À Wau, des combats ont éclaté entre les soldats du gouvernement et des groupes de l’opposition, faisant plus de 400 morts et 120 000 déplacés. « Beaucoup sont venus dans le grand complexe de l’Église catholique », dit Kämpf. « Au plus fort de la crise, il y avait 25 000 personnes. »

P. Moses Peter, le coordonnateur d’urgence de la Caritas diocésaine, s’est converti en responsable du camp. « On avait un surplus de nourriture issu d’un projet en cours de lutte contre la malnutrition des enfants, et on l’a utilisé pour nourrir les familles au complexe », dit-il.

« Après, quand le terrain est devenu sûr pour les agences humanitaires internationales, nous avons servi en tant que point de coordination pour améliorer les conditions, construire des latrines, fournir un espace d’apprentissage aux enfants, et améliorer les abris. Pendant que les personnes s’établissaient, on a pu fournir des abris, de l’eau et de la nourriture. »

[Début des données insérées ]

Definition put_job (r : Request) (id : Z) (a : AppState T) : Response * AppState T :=
  match parseIfMatch (req_ifMatch r) with
  | Err e => (writeAPIError 428 "precondition_required" (error_text e), a)
  | Ok revision =>
      match decode_valid_job r with
      | inr resp => (resp, a)
      | inl job =>
          match Update id revision job (app_world a) with
          | (Err e, w) => (mapServiceError e, set_world w a)
          | (Ok updated, w) =>
              (set_etag (revisionETag (Job_Revision updated)) (writeJSONStatus 200 (JobBody updated)),
               reconcileTriggers (set_world w a))
          end
      end
  end.

Definition delete_job (r : Request) (id : Z) (a : AppState T) : Response * AppState T :=
  match parseIfMatch (req_ifMatch r) with
  | Err e => (writeAPIError 428 "precondition_required" (error_text e), a)
  | Ok revision =>
      let (active, a) := jobHasActiveRun id a in
      if active then (writeAPIError 409 "active_run" "stop active run before deleting job", a)
      else match Delete id revision (app_world a) with
      | (Err e, w) => (mapServiceError e, set_world w a)
      | (Ok _, w) => (writeJSONStatus 204 NoBody, reconcileTriggers (set_world w a))
      end
  end.

Definition not_found : Response := writeAPIError 404 "not_found" "resource not found".

Definition job_route (path : string) : list string :=
  Split slash (TrimByte slash (TrimPrefix path "/api/v1/jobs/")).

Definition handleV1Job (r : Request) (a : AppState T) : Response * AppState T :=
  match job_route (req_path r) with
  | [] => (not_found, a)
  | part :: parts =>
      if string_eqb part "" then (not_found, a)
      else match parsePositiveID part with
      | Err _ => (writeAPIError 400 "invalid_id" "invalid job id", a)
      | Ok id =>
          match parts with
          | [sub] => if string_eqb sub "runs" then handleV1JobRuns r id a
                     else if string_eqb sub "history" then handleV1JobHistory r id a
                     else (not_found, a)
          | _ :: _ => (not_found, a)
          | [] =>
              if string_eqb (req_method r) MethodGet then (get_job id a, a)
              else if string_eqb (req_method r) MethodPut then put_job r id a
              else if string_eqb (req_method r) MethodDelete then delete_job r id a
              else (method_not_allowed [MethodGet; MethodPut; MethodDelete], a)
          end
      end
  end.

(** ** Runs *)

Definition run_route (path : string) : list string :=
  Split slash (TrimByte slash (TrimPrefix path "/api/v1/runs/")).

Definition stop_run (id : string) (a : AppState T) : Response * AppState T :=
  let '(err, stop, s) := Stop now id (app_runs a) in
  let err := match err with Some e => Some e | None => if stop then handleStop else None end in
  let a := set_runservice s a in
  match err with
  | Some e => (mapServiceError e, a)
  | None =>
      let (run, s) := RunService.Get id now (app_runs a) in
      (writeJSONStatus 202 (RunBody run), set_runservice s a)
  end.

Definition handleV1Run (r : Request) (a : AppState T) : Response * AppState T :=
  match run_route (req_path r) with
  | [] => (not_found, a)
  | id :: parts =>
      if string_eqb id "" then (not_found, a)
      else match parts with
      | [sub] =>
          if string_eqb sub "stop" then
            match requireMethod r [MethodPost] with
            | Some resp => (resp, a)
            | None =>
                match decodeStrictJSON decode_object r with
                | Err e => (handleDecodeError e, a)
                | Ok members =>
                    if negb (members =? 0)%nat
                    then (writeAPIError 400 "invalid_json" "stop body must be empty JSON object", a)
                    else stop_run id a
                end
            end
          else (not_found, a)
      | _ :: _ => (not_found, a)
      | [] =>
          match requireMethod r [MethodGet] with
          | Some resp => (resp, a)
          | None =>
              let (run, s) := RunService.Get id now (app_runs a) in
              let a := set_runservice s a in
              match run with
              | None => (mapServiceError ErrRunNotFound, a)
              | Some run => (writeJSONStatus 200 (RunBody (Some run)), a)
              end
          end
      end
  end.
End Handlers.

Les combats réguliers ont continué, chaque attaque générant davantage de déplacés. C’est en avril que le paroxysme a été atteint, quand deux généraux de l’armée ont été tués, ce qui a déclenché une série de tueries de la part des forces gouvernementales à Wau.

Les choses se sont calmées depuis l’introduction d’une force de sécurité multi-tribale, mais beaucoup ne rentreront jamais chez eux. Actuellement, il y a 13 000 personnes dans quatre complexes épars. Le principal en accueille 7000, les autres environ 2000 chacun.

« Un grand nombre de personnes préfèrent rester dans le complexe de l’église ou avec l’ONU. En plus de la sécurité, le fait d’avoir quelqu’un au complexe permet à la famille d’avoir des rations alimentaires », dit P. Peter.

À Wau, au Soudan du Sud, des personnes se réveillant le matin après avoir dormi en plein air dans un camp de plus de 5000 personnes déplacées internes dans l’enceinte d’une église épiscopale.

À Wau, au Soudan du Sud, des personnes se réveillant le matin après avoir dormi en plein air dans un camp de plus de 5000 personnes déplacées internes dans l’enceinte d’une église épiscopale. Photo de Paul Jeffrey/Caritas

Ceux qui logent au complexe ne reçoivent qu’une demi-ration du Programme alimentaire mondial. « Tu continues à perdre du poids, mais au moins tu restes en vie », dit Kämpf. L’aide humanitaire au Soudan du Sud n’est financée qu’à hauteur de 14 pourcents, ce qui veut dire que les agences sont contraintes à réduire les rations.

L’absence de loi et d’ordre signifie que d’énormes pans de zones rurales sont coupés de tout. « Nous ne connaissons pas la situation dans ces endroits, mais nous ne pouvons qu’imaginer que c’est encore bien pire », dit Kämpf.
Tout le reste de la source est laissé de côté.